:: YOUR ASSIGNMENT ::
From the line with "(QStr token) in" through the line with "(bracket_count p + 1))", inclusive, return each line of the data below exactly and leave the rest out.

(Saved data entries)
◆ ◆ ◆ ◆ ◆

(* ===== verification/JsonLexer.v ===== *)
(** * JSON lexer and message splitting

    json-lexer.c and json-streamer.c.  The emit callbacks are parameters that
    transform a state of the caller's, as the callbacks of the code modify the
    structure that contains the lexer. *)

From Stdlib Require Import String Ascii.
From stdpp Require Import base list.
From S2P Require Import Prelude Text QObject.
Local Open Scope Z_scope.
Local Coercion Z.of_nat : nat >-> Z.

(** ** The table *)

Inductive JSONTokenType :=
  | JSON_OPERATOR | JSON_INTEGER | JSON_FLOAT | JSON_KEYWORD | JSON_STRING | JSON_ESCAPE | JSON_SKIP.
#[export] Instance JSONTokenType_eq_dec : EqDecision JSONTokenType.
Proof. solve_decision. Defined.

(** The codes of the enumeration. *)
Definition token_code (t : JSONTokenType) : Z :=
  match t with
  | JSON_OPERATOR => 100 | JSON_INTEGER => 101 | JSON_FLOAT => 102 | JSON_KEYWORD => 103
  | JSON_STRING => 104 | JSON_ESCAPE => 105 | JSON_SKIP => 106
  end.

(** The entries of the table: a state of the lexer, or the type of a token. *)
Inductive json_lexer_state :=
  | ERROR
  | IN_DQ_UCODE3 | IN_DQ_UCODE2 | IN_DQ_UCODE1 | IN_DQ_UCODE0 | IN_DQ_STRING_ESCAPE | IN_DQ_STRING
  | IN_SQ_UCODE3 | IN_SQ_UCODE2 | IN_SQ_UCODE1 | IN_SQ_UCODE0 | IN_SQ_STRING_ESCAPE | IN_SQ_STRING
  | IN_ZERO | IN_DIGITS | IN_DIGIT | IN_EXP_E | IN_MANTISSA | IN_MANTISSA_DIGITS
  | IN_NONZERO_NUMBER | IN_NEG_NONZERO_NUMBER | IN_KEYWORD
  | IN_ESCAPE | IN_ESCAPE_L | IN_ESCAPE_LL | IN_ESCAPE_I | IN_ESCAPE_I6 | IN_ESCAPE_I64
  | IN_WHITESPACE | IN_START
  | Accept (t : JSONTokenType).
#[export] Instance json_lexer_state_eq_dec : EqDecision json_lexer_state.
Proof. solve_decision. Defined.

Definition ch (s : string) : Z := match s with String c _ => Z.of_N (N_of_ascii c) | EmptyString => 0 end.
Arguments ch _%_string_scope.
Definition dquote : Z := 34.
Definition squote : Z := 39.
Definition backslash : Z := 92.

(** The initialisers of a row: [lo ... hi] = state, and one character. *)
Notation rng lo hi s := (ch lo, ch hi, s).
Notation one c s := (ch c, ch c, s).
Notation code c s := (c, c, s).
Definition TERMINAL (s : JSONTokenType) : Z * Z * json_lexer_state := (0, 0x7F, Accept s).

Definition hex_row (s : json_lexer_state) : list (Z * Z * json_lexer_state) :=
  [rng "0" "9" s; rng "a" "f" s; rng "A" "F" s].

Definition lexer_row (s : json_lexer_state) : list (Z * Z * json_lexer_state) :=
  match s with
  (* double quote string *)
  | IN_DQ_UCODE3 => hex_row IN_DQ_STRING
  | IN_DQ_UCODE2 => hex_row IN_DQ_UCODE3
  | IN_DQ_UCODE1 => hex_row IN_DQ_UCODE2
  | IN_DQ_UCODE0 => hex_row IN_DQ_UCODE1
  | IN_DQ_STRING_ESCAPE =>
      [one "b" IN_DQ_STRING; one "f" IN_DQ_STRING; one "n" IN_DQ_STRING; one "r" IN_DQ_STRING;
       one "t" IN_DQ_STRING; one "/" IN_DQ_STRING; code backslash IN_DQ_STRING;
       code squote IN_DQ_STRING; code dquote IN_DQ_STRING; one "u" IN_DQ_UCODE0]
  | IN_DQ_STRING =>
      [(1, 0xFF, IN_DQ_STRING); code backslash IN_DQ_STRING_ESCAPE; code dquote (Accept JSON_STRING)]
  (* single quote string *)
  | IN_SQ_UCODE3 => hex_row IN_SQ_STRING
  | IN_SQ_UCODE2 => hex_row IN_SQ_UCODE3
  | IN_SQ_UCODE1 => hex_row IN_SQ_UCODE2
  | IN_SQ_UCODE0 => hex_row IN_SQ_UCODE1
  | IN_SQ_STRING_ESCAPE =>
      [one "b" IN_SQ_STRING; one "f" IN_SQ_STRING; one "n" IN_SQ_STRING; one "r" IN_SQ_STRING;
       one "t" IN_SQ_STRING; one "/" IN_DQ_STRING; code backslash IN_DQ_STRING;
       code squote IN_SQ_STRING; code dquote IN_SQ_STRING; one "u" IN_SQ_UCODE0]
  | IN_SQ_STRING =>
      [(1, 0xFF, IN_SQ_STRING); code backslash IN_SQ_STRING_ESCAPE; code squote (Accept JSON_STRING)]
  (* Zero *)
  | IN_ZERO => [TERMINAL JSON_INTEGER; rng "0" "9" ERROR; one "." IN_MANTISSA]
  (* Float *)
  | IN_DIGITS => [TERMINAL JSON_FLOAT; rng "0" "9" IN_DIGITS]
  | IN_DIGIT => [rng "0" "9" IN_DIGITS]
  | IN_EXP_E => [one "-" IN_DIGIT; one "+" IN_DIGIT; rng "0" "9" IN_DIGITS]
  | IN_MANTISSA_DIGITS =>
      [TERMINAL JSON_FLOAT; rng "0" "9" IN_MANTISSA_DIGITS; one "e" IN_EXP_E; one "E" IN_EXP_E]
  | IN_MANTISSA => [rng "0" "9" IN_MANTISSA_DIGITS]
  (* Number *)
  | IN_NONZERO_NUMBER =>
      [TERMINAL JSON_INTEGER; rng "0" "9" IN_NONZERO_NUMBER; one "e" IN_EXP_E; one "E" IN_EXP_E;
       one "." IN_MANTISSA]
  | IN_NEG_NONZERO_NUMBER => [one "0" IN_ZERO; rng "1" "9" IN_NONZERO_NUMBER]
  (* keywords *)
  | IN_KEYWORD => [TERMINAL JSON_KEYWORD; rng "a" "z" IN_KEYWORD]
  (* whitespace *)
  | IN_WHITESPACE =>
      [TERMINAL JSON_SKIP; one " " IN_WHITESPACE; code 9 IN_WHITESPACE; code 13 IN_WHITESPACE;
       code 10 IN_WHITESPACE]
  (* escape *)
  | IN_ESCAPE_LL => [one "d" (Accept JSON_ESCAPE)]
  | IN_ESCAPE_L => [one "d" (Accept JSON_ESCAPE); one "l" IN_ESCAPE_LL]
  | IN_ESCAPE_I64 => [one "d" (Accept JSON_ESCAPE)]
  | IN_ESCAPE_I6 => [one "4" IN_ESCAPE_I64]
  | IN_ESCAPE_I => [one "6" IN_ESCAPE_I6]
  | IN_ESCAPE =>
      [one "d" (Accept JSON_ESCAPE); one "i" (Accept JSON_ESCAPE); one "p" (Accept JSON_ESCAPE);
       one "s" (Accept JSON_ESCAPE); one "f" (Accept JSON_ESCAPE); one "l" IN_ESCAPE_L; one "I" IN_ESCAPE_I]
  (* top level rule *)
  | IN_START =>
      [code dquote IN_DQ_STRING; code squote IN_SQ_STRING; one "0" IN_ZERO; rng "1" "9" IN_NONZERO_NUMBER;
       one "-" IN_NEG_NONZERO_NUMBER;
       one "{" (Accept JSON_OPERATOR); one "}" (Accept JSON_OPERATOR); one "[" (Accept JSON_OPERATOR);
       one "]" (Accept JSON_OPERATOR); one "," (Accept JSON_OPERATOR); one ":" (Accept JSON_OPERATOR);
       rng "a" "z" IN_KEYWORD; one "%" IN_ESCAPE;
       one " " IN_WHITESPACE; code 9 IN_WHITESPACE; code 13 IN_WHITESPACE; code 10 IN_WHITESPACE]
  | ERROR | Accept _ => []
  end.

(** A later initialiser of a character overrides an earlier one. *)
Fixpoint row_lookup (r : list (Z * Z * json_lexer_state)) (c : Z) (acc : json_lexer_state) : json_lexer_state :=
  match r with
  | [] => acc
  | (lo, hi, s) :: r' => row_lookup r' c (if (lo <=? c) && (c <=? hi) then s else acc)
  end.

(** [json_lexer[s][c]] *)
Definition json_lexer (s : json_lexer_state) (c : Z) : json_lexer_state := row_lookup (lexer_row s) c ERROR.

Definition TERMINAL_NEEDED_LOOKAHEAD (old_state terminal : json_lexer_state) : bool :=
  bool_decide (json_lexer old_state 0 = terminal).

(** ** The lexer *)

Record JSONLexer := mkLexer { lx_state : json_lexer_state; lx_token : cstring; lx_x : Z; lx_y : Z }.

Definition EINVAL : Z := 22.

Definition json_lexer_init : JSONLexer := mkLexer IN_START [] 0 0.

Section lexer.
  Context {S : Type} (emit : S → cstring → JSONTokenType → Z → Z → result S).

(** The loop of [json_lexer_feed_char]; at most two rounds. *)
Fixpoint lex_loop (fuel : nat) (l : JSONLexer) (s : S) (c : Z) : result (JSONLexer * S * Z) :=
  match fuel with
  | O => Er EFuel
  | Datatypes.S f =>
      let new_state := json_lexer (lx_state l) c in
      let char_consumed := negb (TERMINAL_NEEDED_LOOKAHEAD (lx_state l) new_state) in
      let token := if char_consumed then lx_token l ++ [c] else lx_token l in
      let next l s := if char_consumed then Ok (l, s, 0) else lex_loop f l s c in
      match new_state with
      | ERROR => Ok (mkLexer (lx_state l) token (lx_x l) (lx_y l), s, - EINVAL)
      | Accept t =>
          s <- (if bool_decide (t = JSON_SKIP) then Ok s else emit s token t (lx_x l) (lx_y l)) ;;
          next (mkLexer IN_START [] (lx_x l) (lx_y l)) s
      | _ => next (mkLexer new_state token (lx_x l) (lx_y l)) s
      end
  end.

Definition json_lexer_feed_char (l : JSONLexer) (s : S) (c : Z) : result (JSONLexer * S * Z) :=
  let x := sext 32 (lx_x l + 1) in
  let '(x, y) := if c =? 10 then (0, sext 32 (lx_y l + 1)) else (x, lx_y l) in
  lex_loop 2 (mkLexer (lx_state l) (lx_token l) x y) s c.

Fixpoint json_lexer_feed (l : JSONLexer) (s : S) (buffer : cstring) : result (JSONLexer * S * Z) :=
  match buffer with
  | [] => Ok (l, s, 0)
  | c :: buffer' =>
      '(l, s, err) <- json_lexer_feed_char l s c ;;
      if err <? 0 then Ok (l, s, err) else json_lexer_feed l s buffer'
  end.

Definition json_lexer_flush (l : JSONLexer) (s : S) : result (JSONLexer * S * Z) :=
  if bool_decide (lx_state l = IN_START) then Ok (l, s, 0) else json_lexer_feed_char l s 0.

End lexer.

(** ** Messages *)

Record JSONMessageParser := mkMP { brace_count : Z; bracket_count : Z; tokens : list qobj }.

(** A token is a dictionary. *)
Definition make_token (token : cstring) (type : JSONTokenType) (x y : Z) : qobj :=
  let dict := qdict_new in
  let dict := qdict_put_obj dict (str "type") (QInt (token_code type)) in
  let dict := qdict_put_obj dict (str "token") (QStr token) in
  let dict := qdict_put_obj dict (str "x") (QInt x) in
  let dict := qdict_put_obj dict (str "y") (QInt y) in
  QDict dict.

Section streamer.
  Context {S : Type} (emit : S → list qobj → result S).

Definition json_message_process_token (p : JSONMessageParser * S) (token : cstring) (type : JSONTokenType)
    (x y : Z) : result (JSONMessageParser * S) :=
  let '(p, s) := p in
  let '(brace, bracket) :=
    if bool_decide (type = JSON_OPERATOR) then
      let c := default 0 (head token) in
      if c =? ch "{" then (sext 32 (brace_count p + 1), bracket_count p)
      else if c =? ch "}" then (sext 32 (brace_count p - 1), bracket_count p)
      else if c =? ch "[" then (brace_count p, sext 32 (bracket_count p + 1))
      else if c =? ch "]" then (brace_count p, sext 32 (bracket_count p - 1))
      else (brace_count p, bracket_count p)
    else (brace_count p, bracket_count p) in
  let toks := qlist_append_obj (tokens p) (make_token token type x y) in
  if (brace =? 0) && (bracket =? 0) then
    s <- emit s toks ;;
    Ok (mkMP brace bracket qlist_new, s)
  else Ok (mkMP brace bracket toks, s).

Definition json_message_parser_init : JSONMessageParser := mkMP 0 0 qlist_new.

Definition json_message_parser_feed (l : JSONLexer) (p : JSONMessageParser * S) (buffer : cstring)
    : result (JSONLexer * (JSONMessageParser * S) * Z) :=
  json_lexer_feed json_message_process_token l p buffer.

Definition json_message_parser_flush (l : JSONLexer) (p : JSONMessageParser * S)
    : result (JSONLexer * (JSONMessageParser * S) * Z) :=
  json_lexer_flush json_message_process_token l p.

End streamer.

◆ ◆ ◆ ◆ ◆

:: SOLVED EXERCISE ::
  let dict := qdict_put_obj dict (str "token") (QStr token) in
  let dict := qdict_put_obj dict (str "x") (QInt x) in
  let dict := qdict_put_obj dict (str "y") (QInt y) in
  QDict dict.

Section streamer.
  Context {S : Type} (emit : S → list qobj → result S).

Definition json_message_process_token (p : JSONMessageParser * S) (token : cstring) (type : JSONTokenType)
    (x y : Z) : result (JSONMessageParser * S) :=
  let '(p, s) := p in
  let '(brace, bracket) :=
    if bool_decide (type = JSON_OPERATOR) then
      let c := default 0 (head token) in
      if c =? ch "{" then (sext 32 (brace_count p + 1), bracket_count p)
      else if c =? ch "}" then (sext 32 (brace_count p - 1), bracket_count p)
      else if c =? ch "[" then (brace_count p, sext 32 (bracket_count p + 1))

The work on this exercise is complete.